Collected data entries
--- START ---
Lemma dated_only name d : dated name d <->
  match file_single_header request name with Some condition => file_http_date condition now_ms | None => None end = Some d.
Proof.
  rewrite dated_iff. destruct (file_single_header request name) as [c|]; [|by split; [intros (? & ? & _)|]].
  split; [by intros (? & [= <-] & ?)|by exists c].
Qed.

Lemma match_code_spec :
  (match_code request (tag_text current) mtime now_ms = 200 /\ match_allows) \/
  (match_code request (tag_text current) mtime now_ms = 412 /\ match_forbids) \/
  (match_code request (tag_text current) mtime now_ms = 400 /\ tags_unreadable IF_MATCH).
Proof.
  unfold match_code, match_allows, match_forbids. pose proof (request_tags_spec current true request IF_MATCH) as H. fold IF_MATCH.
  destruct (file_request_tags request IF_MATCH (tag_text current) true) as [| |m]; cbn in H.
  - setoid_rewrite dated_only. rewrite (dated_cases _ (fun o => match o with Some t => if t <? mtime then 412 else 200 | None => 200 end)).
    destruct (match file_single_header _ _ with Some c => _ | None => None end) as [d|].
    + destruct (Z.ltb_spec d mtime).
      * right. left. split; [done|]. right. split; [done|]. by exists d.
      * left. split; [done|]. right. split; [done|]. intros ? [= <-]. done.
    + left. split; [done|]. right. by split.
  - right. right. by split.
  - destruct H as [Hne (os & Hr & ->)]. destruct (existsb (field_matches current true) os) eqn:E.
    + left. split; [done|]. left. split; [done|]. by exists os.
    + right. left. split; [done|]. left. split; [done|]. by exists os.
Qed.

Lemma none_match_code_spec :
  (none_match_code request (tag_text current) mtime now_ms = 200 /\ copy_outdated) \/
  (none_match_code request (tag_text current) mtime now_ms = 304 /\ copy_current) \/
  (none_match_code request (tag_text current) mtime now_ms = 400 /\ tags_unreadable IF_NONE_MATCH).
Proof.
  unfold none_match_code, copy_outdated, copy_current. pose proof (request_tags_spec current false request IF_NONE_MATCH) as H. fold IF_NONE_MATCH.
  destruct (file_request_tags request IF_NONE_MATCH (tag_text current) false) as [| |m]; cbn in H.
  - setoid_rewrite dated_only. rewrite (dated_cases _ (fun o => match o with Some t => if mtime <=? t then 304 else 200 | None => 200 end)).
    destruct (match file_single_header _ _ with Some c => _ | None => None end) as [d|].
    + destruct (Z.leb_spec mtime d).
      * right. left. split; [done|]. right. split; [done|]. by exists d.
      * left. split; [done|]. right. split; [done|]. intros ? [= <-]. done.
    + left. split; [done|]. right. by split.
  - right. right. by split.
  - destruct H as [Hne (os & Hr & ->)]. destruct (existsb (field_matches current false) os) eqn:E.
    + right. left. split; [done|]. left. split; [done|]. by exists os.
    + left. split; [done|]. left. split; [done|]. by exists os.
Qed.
--- END ---
--- START ---
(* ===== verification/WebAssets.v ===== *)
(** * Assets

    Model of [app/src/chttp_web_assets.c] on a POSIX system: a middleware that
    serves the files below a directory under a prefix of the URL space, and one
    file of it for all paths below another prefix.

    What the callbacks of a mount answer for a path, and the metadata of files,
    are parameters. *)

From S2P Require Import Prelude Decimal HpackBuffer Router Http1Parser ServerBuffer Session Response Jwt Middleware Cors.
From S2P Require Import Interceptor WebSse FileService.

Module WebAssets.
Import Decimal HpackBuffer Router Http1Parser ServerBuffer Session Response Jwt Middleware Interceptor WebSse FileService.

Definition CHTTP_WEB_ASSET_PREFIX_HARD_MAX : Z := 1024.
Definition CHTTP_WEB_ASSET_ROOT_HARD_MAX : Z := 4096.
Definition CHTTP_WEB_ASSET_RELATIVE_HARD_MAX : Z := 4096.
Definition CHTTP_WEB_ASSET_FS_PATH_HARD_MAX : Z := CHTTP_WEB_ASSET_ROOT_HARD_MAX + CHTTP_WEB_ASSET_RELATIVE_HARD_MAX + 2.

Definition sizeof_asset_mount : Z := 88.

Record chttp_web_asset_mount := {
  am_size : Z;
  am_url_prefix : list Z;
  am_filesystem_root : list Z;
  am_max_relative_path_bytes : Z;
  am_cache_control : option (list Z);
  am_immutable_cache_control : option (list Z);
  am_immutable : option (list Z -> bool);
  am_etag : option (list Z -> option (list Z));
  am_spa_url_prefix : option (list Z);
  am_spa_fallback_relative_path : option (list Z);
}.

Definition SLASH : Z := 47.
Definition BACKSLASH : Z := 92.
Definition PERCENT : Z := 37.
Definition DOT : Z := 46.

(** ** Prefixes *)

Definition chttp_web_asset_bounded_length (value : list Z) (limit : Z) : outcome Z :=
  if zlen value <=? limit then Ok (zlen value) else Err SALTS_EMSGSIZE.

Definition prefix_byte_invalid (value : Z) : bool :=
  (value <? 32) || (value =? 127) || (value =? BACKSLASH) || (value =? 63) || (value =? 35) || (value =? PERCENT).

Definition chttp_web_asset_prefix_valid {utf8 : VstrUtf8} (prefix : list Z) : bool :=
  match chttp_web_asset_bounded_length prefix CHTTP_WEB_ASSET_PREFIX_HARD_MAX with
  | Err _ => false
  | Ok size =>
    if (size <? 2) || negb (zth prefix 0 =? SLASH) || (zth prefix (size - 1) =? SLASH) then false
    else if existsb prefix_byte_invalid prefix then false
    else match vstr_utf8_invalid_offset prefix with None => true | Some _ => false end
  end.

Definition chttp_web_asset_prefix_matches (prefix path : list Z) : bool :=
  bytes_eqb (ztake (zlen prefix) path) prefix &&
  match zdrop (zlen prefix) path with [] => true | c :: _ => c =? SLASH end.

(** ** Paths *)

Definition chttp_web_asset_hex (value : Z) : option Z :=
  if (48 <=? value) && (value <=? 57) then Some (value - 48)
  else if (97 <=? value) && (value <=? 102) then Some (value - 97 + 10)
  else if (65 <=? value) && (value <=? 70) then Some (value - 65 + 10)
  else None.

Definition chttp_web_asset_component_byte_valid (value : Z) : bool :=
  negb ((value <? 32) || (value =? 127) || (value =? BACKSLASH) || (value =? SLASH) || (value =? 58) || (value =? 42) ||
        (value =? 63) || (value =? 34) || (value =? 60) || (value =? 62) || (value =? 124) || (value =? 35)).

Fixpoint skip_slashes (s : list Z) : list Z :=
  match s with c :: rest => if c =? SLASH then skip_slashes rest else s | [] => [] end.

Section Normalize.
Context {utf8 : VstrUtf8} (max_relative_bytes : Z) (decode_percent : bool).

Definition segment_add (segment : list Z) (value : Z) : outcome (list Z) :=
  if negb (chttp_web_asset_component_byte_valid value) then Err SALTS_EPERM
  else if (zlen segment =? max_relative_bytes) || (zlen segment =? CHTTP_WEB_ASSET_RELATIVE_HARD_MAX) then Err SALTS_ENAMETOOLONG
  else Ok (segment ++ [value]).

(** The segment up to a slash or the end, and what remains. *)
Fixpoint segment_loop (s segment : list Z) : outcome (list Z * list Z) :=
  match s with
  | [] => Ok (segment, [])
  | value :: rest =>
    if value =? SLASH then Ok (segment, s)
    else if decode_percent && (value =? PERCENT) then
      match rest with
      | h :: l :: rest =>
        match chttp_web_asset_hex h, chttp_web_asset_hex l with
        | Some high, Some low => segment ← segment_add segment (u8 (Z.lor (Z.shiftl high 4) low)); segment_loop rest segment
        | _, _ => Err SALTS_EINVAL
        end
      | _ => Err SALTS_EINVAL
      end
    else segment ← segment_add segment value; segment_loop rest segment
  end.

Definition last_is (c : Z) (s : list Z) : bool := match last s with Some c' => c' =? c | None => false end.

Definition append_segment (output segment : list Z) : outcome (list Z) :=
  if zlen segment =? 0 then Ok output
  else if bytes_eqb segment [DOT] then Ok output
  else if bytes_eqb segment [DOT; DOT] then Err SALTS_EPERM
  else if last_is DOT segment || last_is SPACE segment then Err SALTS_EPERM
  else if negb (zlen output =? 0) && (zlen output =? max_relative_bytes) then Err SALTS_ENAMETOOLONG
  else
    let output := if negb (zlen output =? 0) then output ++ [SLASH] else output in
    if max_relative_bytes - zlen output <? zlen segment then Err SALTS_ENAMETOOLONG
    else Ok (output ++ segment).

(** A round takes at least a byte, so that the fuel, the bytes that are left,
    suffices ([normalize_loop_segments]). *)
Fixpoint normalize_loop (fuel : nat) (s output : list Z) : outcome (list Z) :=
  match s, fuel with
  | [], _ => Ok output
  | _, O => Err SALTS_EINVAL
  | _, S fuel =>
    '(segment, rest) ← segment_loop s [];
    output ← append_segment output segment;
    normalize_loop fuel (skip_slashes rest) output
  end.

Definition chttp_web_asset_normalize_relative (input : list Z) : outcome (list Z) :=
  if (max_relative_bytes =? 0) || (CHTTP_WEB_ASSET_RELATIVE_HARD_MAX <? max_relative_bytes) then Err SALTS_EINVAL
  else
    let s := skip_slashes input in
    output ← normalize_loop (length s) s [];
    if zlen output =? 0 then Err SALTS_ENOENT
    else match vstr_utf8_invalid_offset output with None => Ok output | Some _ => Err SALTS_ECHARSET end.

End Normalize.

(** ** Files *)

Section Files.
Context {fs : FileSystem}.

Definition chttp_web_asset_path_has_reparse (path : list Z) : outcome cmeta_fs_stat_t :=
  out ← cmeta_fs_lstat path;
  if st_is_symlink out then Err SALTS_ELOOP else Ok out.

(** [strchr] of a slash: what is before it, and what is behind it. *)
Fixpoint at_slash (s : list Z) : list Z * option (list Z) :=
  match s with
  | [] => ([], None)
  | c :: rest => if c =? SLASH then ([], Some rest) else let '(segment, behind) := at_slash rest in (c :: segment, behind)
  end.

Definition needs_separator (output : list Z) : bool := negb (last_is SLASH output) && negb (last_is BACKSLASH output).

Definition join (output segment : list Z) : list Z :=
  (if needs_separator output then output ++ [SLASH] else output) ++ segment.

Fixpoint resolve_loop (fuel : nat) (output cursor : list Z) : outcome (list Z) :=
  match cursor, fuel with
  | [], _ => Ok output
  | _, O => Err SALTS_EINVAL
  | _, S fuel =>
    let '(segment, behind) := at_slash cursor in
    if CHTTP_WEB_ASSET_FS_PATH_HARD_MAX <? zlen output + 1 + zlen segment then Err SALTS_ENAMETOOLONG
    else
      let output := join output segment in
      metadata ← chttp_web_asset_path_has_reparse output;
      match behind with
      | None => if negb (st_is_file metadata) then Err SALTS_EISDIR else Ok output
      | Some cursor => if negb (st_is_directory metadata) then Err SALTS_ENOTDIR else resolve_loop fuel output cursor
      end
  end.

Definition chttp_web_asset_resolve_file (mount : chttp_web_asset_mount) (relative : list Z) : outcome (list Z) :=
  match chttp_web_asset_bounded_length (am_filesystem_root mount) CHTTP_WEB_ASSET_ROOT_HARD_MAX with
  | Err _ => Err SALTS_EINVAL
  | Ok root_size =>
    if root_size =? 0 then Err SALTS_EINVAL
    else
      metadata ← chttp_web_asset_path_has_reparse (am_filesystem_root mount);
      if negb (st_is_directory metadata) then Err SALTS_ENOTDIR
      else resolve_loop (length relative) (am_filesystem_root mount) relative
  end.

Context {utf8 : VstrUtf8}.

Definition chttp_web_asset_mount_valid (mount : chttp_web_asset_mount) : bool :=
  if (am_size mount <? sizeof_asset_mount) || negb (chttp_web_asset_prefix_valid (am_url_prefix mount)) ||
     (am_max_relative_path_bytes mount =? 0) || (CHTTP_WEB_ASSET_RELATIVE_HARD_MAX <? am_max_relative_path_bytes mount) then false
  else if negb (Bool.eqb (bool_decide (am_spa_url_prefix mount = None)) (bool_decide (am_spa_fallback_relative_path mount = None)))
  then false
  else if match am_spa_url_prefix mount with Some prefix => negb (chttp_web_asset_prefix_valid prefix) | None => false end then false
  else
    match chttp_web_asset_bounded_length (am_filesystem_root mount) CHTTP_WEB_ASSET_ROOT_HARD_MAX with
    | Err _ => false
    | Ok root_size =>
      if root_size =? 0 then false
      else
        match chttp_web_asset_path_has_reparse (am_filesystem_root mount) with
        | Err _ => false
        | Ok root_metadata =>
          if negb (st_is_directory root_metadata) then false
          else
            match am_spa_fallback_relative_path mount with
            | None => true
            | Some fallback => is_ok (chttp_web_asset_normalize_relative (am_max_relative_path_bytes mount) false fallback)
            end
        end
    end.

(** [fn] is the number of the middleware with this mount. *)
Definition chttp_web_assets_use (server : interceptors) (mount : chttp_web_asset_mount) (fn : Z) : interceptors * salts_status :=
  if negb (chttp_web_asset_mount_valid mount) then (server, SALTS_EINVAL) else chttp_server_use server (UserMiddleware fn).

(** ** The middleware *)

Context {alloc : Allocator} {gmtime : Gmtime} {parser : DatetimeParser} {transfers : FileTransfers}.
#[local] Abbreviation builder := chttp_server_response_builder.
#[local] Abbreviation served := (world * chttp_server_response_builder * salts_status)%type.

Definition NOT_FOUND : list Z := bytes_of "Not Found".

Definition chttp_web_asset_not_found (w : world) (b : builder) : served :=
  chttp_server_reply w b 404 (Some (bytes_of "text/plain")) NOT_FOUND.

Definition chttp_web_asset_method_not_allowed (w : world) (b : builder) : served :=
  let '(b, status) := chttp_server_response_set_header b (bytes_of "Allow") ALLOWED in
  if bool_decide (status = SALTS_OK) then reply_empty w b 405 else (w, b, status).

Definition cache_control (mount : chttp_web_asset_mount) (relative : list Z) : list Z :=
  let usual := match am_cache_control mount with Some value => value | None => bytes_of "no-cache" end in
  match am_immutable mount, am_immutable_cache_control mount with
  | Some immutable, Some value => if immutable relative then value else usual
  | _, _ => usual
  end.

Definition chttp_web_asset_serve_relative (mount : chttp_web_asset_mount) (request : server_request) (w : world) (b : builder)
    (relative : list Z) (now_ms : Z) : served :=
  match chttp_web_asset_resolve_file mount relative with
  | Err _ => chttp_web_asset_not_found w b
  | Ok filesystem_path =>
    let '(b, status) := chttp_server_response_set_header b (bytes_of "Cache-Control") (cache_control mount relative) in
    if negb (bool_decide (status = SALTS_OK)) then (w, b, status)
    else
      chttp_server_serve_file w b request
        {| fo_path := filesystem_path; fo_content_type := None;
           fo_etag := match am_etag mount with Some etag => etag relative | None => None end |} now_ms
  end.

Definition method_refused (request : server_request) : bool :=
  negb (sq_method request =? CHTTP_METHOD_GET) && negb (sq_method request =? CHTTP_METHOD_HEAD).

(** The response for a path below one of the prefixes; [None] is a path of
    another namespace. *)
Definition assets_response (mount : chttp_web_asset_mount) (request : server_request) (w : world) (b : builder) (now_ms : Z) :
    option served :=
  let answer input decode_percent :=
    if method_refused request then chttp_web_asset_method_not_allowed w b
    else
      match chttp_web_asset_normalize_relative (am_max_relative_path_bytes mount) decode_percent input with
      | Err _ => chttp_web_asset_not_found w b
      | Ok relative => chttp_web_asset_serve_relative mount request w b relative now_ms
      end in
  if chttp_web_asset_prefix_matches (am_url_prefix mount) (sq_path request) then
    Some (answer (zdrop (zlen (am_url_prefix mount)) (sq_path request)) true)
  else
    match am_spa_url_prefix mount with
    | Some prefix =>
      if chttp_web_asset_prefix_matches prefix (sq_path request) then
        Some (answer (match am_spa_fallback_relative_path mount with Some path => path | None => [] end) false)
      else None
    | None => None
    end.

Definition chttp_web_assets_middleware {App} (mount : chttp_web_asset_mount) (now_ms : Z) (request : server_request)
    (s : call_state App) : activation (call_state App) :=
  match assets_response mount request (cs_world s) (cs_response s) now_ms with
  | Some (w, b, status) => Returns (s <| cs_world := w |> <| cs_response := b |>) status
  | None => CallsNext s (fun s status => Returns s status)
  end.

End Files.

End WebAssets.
--- END ---
--- START ---
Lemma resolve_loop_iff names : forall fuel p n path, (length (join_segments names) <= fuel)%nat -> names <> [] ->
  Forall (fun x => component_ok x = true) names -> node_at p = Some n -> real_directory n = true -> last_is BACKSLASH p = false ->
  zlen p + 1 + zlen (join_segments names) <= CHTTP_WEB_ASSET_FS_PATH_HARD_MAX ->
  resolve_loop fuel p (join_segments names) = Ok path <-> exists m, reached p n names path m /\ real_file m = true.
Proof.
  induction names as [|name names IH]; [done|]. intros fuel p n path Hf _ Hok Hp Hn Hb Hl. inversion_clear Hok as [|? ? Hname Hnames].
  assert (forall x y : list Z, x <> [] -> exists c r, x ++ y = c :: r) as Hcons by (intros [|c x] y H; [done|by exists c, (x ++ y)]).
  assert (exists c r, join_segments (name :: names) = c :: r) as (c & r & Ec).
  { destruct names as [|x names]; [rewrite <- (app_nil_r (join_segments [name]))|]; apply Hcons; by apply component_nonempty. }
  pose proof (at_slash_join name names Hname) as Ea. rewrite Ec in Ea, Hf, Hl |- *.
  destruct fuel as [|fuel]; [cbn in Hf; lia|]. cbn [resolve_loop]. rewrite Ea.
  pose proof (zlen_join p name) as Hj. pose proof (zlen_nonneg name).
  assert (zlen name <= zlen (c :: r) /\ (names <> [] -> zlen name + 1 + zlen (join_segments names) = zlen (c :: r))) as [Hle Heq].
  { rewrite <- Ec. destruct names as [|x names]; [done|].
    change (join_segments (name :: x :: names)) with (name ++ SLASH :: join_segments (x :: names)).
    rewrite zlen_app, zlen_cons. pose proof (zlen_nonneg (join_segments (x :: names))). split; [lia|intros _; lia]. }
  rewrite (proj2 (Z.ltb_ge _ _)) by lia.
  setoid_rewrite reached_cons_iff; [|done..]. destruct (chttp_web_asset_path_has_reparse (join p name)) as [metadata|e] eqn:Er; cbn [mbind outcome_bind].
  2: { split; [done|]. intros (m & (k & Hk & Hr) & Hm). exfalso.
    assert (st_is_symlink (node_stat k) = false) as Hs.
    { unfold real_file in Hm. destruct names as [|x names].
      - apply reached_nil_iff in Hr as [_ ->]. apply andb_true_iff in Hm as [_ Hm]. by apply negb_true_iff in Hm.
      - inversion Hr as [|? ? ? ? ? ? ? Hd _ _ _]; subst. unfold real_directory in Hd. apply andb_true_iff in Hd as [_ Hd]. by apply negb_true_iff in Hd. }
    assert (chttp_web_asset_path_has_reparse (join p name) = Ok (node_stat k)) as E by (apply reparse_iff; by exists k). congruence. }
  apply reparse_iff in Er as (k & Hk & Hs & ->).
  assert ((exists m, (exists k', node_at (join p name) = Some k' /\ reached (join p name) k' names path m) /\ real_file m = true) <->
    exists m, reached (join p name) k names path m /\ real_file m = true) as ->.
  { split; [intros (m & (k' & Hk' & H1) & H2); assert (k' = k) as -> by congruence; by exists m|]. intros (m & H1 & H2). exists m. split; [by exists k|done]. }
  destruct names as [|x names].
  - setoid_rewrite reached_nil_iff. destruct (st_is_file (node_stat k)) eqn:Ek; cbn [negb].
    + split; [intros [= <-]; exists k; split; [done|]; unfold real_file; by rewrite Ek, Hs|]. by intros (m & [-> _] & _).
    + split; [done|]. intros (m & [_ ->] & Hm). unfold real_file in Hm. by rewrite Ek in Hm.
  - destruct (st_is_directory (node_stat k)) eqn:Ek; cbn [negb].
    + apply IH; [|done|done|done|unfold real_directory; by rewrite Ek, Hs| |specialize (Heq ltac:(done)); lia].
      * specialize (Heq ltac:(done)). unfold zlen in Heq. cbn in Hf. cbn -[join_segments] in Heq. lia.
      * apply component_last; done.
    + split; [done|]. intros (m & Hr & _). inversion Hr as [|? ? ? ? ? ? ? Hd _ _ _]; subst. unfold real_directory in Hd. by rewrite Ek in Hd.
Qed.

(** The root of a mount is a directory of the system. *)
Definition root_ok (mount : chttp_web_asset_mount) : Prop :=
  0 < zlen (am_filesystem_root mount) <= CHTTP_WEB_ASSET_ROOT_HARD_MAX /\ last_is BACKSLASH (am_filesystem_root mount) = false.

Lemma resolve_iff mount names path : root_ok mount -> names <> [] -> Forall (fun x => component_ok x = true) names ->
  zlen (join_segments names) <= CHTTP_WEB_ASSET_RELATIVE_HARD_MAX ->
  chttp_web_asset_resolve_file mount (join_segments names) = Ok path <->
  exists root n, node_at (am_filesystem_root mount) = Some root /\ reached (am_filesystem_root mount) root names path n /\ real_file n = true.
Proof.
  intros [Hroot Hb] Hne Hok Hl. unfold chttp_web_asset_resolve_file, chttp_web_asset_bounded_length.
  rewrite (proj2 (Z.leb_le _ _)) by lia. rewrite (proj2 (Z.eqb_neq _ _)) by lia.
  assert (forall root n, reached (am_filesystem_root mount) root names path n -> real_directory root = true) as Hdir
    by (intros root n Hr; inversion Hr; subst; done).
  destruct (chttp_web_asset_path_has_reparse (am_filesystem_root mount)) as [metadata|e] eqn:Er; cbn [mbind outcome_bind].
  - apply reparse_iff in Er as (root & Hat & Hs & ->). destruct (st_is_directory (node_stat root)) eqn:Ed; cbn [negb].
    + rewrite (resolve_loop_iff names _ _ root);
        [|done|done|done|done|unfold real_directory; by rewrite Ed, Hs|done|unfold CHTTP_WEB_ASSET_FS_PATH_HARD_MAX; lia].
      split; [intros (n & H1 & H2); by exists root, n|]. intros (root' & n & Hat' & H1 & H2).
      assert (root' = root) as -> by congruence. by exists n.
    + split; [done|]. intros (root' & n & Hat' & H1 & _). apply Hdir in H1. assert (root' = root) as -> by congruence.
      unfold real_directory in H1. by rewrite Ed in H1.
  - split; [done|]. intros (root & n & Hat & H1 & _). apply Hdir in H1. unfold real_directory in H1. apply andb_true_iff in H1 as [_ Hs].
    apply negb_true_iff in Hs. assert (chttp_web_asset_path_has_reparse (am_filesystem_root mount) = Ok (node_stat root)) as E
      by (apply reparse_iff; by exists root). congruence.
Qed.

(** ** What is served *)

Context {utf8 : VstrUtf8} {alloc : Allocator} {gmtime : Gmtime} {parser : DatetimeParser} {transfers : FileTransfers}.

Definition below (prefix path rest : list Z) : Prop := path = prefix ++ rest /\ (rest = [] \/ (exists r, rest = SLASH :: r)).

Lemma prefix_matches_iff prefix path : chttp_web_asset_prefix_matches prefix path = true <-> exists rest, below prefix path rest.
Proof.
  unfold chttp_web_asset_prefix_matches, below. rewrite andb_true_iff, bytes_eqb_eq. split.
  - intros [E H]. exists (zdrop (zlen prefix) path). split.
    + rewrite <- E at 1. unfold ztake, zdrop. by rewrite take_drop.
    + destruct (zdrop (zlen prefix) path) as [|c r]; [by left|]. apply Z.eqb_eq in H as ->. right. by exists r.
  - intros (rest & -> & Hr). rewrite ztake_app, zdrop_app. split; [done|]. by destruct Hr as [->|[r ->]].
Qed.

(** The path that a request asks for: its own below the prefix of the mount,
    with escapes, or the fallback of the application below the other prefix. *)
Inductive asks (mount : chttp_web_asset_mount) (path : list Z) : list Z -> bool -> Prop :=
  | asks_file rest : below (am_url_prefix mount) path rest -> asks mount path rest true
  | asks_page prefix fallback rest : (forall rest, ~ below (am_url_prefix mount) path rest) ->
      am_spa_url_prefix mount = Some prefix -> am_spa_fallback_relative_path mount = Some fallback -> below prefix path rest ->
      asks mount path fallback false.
--- END ---
WHAT THE TASK REQUIRES:
There is a line with "else resolve_loop (length" and a line with "Definition chttp_web_asset_mount_valid (mount" above. Copy exactly those two lines and all lines between them, with nothing else.

ANSWER TO THE EXERCISE:
      else resolve_loop (length relative) (am_filesystem_root mount) relative
  end.

Context {utf8 : VstrUtf8}.

Definition chttp_web_asset_mount_valid (mount : chttp_web_asset_mount) : bool :=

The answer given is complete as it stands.